(Records from a collection)
(* ===== verification/MemoryProjection.v ===== *)
(** * Memory projections

    Models [crates/repowitness-application/src/memory_projection.rs]: the selection of the
    approved head of a record among its versions, and the effective state of the selected
    version from its lifecycle, its project validity and the outcomes of its evidence. *)

From Stdlib Require Import ZArith Lia ZifyBool.
From Stdlib Require Import Strings.Byte.
From stdpp Require Import base numbers sorting list.
From S2P Require Import Prelude Ordering MemoryRecord MemoryValidity.

Open Scope Z_scope.

Definition MAX_MEMORY_PROJECTION_VERSIONS : Z := 4096.

Record MemoryVersionHeadInput := {
  ver_revision : bytes;
  ver_record : MemoryRecord;
  ver_locally_approved : bool;
}.

Inductive MemoryHeadState := NoApprovedVersion | HeadSelected | HeadConflicted | HeadIndeterminate.

Record MemoryHeadSelection := {
  sel_state : MemoryHeadState;
  sel_revision : option bytes;
  sel_approved_version_count : Z;
  sel_head_count : Z;
  sel_missing_parent_count : Z;
}.

Inductive MemoryEvidenceOutcome :=
| EvExact | EvCorresponded | EvChanged | EvNeedsReview | EvMissing | EvIndeterminate.

#[export] Instance evidence_outcome_eq_dec : EqDecision MemoryEvidenceOutcome.
Proof. solve_decision. Defined.

Inductive MemoryEffectiveState :=
| StateCurrent | StateNotApplicable | StateStale | StateNeedsReview | StateIndeterminate | StateConflicted
| StateContradicted | StateSuperseded | StateQuarantined | StateTombstoned.

Inductive MemoryProjectionValidityState := ValidityValid | ValidityInvalid | ValidityIndeterminate | ValidityNotEvaluated.

Inductive MemoryProjectionEvidenceState :=
| AggregateExact | AggregateCorresponded | AggregateChanged | AggregateAmbiguous | AggregateMissing
| AggregateIndeterminate | AggregateNotEvaluated.

Inductive MemoryProjectionReason :=
| ReasonEvidenceExact | ReasonEvidenceCorresponded | ReasonEvidenceChanged | ReasonEvidenceAmbiguous
| ReasonEvidenceMissing | ReasonEvidenceIndeterminate | ReasonProjectNotApplicable | ReasonProjectIndeterminate
| ReasonAuthoredNeedsReview | ReasonAuthoredStale | ReasonAuthoredContradicted | ReasonAuthoredSuperseded
| ReasonAuthoredQuarantined | ReasonAuthoredTombstoned.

● **How to complete this task**: Copy only this part of the entries above: the line with "Definition MAX_MEMORY_PROJECTION_VERSIONS : Z", the line with "ReasonEvidenceChanged | ReasonEvidenceAmbiguous", and the lines between, all exactly as written.

● **Exercise result**:
Definition MAX_MEMORY_PROJECTION_VERSIONS : Z := 4096.

Record MemoryVersionHeadInput := {
  ver_revision : bytes;
  ver_record : MemoryRecord;
  ver_locally_approved : bool;
}.

Inductive MemoryHeadState := NoApprovedVersion | HeadSelected | HeadConflicted | HeadIndeterminate.

Record MemoryHeadSelection := {
  sel_state : MemoryHeadState;
  sel_revision : option bytes;
  sel_approved_version_count : Z;
  sel_head_count : Z;
  sel_missing_parent_count : Z;
}.

Inductive MemoryEvidenceOutcome :=
| EvExact | EvCorresponded | EvChanged | EvNeedsReview | EvMissing | EvIndeterminate.

#[export] Instance evidence_outcome_eq_dec : EqDecision MemoryEvidenceOutcome.
Proof. solve_decision. Defined.

Inductive MemoryEffectiveState :=
| StateCurrent | StateNotApplicable | StateStale | StateNeedsReview | StateIndeterminate | StateConflicted
| StateContradicted | StateSuperseded | StateQuarantined | StateTombstoned.

Inductive MemoryProjectionValidityState := ValidityValid | ValidityInvalid | ValidityIndeterminate | ValidityNotEvaluated.

Inductive MemoryProjectionEvidenceState :=
| AggregateExact | AggregateCorresponded | AggregateChanged | AggregateAmbiguous | AggregateMissing
| AggregateIndeterminate | AggregateNotEvaluated.

Inductive MemoryProjectionReason :=
| ReasonEvidenceExact | ReasonEvidenceCorresponded | ReasonEvidenceChanged | ReasonEvidenceAmbiguous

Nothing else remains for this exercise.